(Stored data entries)
══════════

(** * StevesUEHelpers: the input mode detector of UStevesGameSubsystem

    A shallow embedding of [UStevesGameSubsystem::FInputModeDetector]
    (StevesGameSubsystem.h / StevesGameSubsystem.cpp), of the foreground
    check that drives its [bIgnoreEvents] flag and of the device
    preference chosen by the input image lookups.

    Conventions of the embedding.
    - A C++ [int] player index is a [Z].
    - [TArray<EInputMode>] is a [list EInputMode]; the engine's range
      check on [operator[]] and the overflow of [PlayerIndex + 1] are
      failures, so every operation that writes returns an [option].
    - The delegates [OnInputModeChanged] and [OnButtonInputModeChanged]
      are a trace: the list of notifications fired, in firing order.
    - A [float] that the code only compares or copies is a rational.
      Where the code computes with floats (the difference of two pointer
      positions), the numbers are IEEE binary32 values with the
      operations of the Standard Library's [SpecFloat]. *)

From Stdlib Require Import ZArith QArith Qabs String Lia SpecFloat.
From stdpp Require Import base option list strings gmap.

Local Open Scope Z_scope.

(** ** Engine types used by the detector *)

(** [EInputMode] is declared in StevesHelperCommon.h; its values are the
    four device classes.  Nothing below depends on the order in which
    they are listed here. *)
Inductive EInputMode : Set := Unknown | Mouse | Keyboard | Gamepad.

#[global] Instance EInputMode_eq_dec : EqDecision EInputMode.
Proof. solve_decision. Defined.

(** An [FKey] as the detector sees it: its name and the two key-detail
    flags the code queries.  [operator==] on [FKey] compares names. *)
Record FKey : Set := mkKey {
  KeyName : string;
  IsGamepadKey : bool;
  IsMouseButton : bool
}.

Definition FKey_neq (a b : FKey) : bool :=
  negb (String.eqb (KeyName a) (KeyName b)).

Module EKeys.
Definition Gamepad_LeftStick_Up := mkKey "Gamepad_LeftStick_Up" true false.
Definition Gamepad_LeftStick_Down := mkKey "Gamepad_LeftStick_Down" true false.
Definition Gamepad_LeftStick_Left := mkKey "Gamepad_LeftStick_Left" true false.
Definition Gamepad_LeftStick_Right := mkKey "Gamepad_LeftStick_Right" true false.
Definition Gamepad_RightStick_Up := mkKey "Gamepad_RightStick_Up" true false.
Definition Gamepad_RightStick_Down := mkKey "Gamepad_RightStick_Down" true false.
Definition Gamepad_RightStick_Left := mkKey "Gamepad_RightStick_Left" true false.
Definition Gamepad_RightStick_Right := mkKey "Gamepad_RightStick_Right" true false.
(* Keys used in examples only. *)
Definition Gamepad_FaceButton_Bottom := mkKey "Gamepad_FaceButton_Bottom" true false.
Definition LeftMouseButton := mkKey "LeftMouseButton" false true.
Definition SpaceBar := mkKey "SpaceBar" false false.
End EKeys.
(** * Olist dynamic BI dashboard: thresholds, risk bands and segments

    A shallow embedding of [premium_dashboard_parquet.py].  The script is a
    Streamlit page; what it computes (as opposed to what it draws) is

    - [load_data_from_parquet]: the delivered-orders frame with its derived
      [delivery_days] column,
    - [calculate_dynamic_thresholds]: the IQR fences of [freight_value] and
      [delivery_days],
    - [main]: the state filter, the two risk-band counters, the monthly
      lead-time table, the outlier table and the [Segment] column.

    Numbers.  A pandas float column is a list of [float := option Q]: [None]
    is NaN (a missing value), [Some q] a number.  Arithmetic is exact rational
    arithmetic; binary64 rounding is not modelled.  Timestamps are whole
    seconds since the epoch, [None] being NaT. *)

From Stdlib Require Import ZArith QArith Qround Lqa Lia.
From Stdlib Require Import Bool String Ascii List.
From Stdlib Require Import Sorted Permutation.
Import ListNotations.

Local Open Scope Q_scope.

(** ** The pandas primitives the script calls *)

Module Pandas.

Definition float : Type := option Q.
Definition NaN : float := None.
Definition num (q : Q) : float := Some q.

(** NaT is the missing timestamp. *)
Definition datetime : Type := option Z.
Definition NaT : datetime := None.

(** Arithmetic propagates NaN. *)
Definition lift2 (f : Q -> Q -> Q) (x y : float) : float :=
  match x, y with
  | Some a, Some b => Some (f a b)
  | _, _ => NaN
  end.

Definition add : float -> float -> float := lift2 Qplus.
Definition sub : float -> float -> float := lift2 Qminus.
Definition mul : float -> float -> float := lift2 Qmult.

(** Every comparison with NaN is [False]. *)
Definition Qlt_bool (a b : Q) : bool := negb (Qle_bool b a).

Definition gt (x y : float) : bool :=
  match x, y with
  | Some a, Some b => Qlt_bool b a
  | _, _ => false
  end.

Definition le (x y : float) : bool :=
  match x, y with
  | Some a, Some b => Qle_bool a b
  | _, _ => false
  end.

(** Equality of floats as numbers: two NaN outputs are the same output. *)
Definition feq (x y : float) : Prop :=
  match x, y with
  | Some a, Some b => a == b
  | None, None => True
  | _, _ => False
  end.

══════════

▶ _WORK TO BE COMPLETED_
Transcribe each line of the data above, unaltered, from the one where "Conventions of the embedding." appears to the one where "- A [float]" appears, inclusive of both.

▶ _ANSWER SPACE_
    Conventions of the embedding.
    - A C++ [int] player index is a [Z].
    - [TArray<EInputMode>] is a [list EInputMode]; the engine's range
      check on [operator[]] and the overflow of [PlayerIndex + 1] are
      failures, so every operation that writes returns an [option].
    - The delegates [OnInputModeChanged] and [OnButtonInputModeChanged]
      are a trace: the list of notifications fired, in firing order.
    - A [float] that the code only compares or copies is a rational.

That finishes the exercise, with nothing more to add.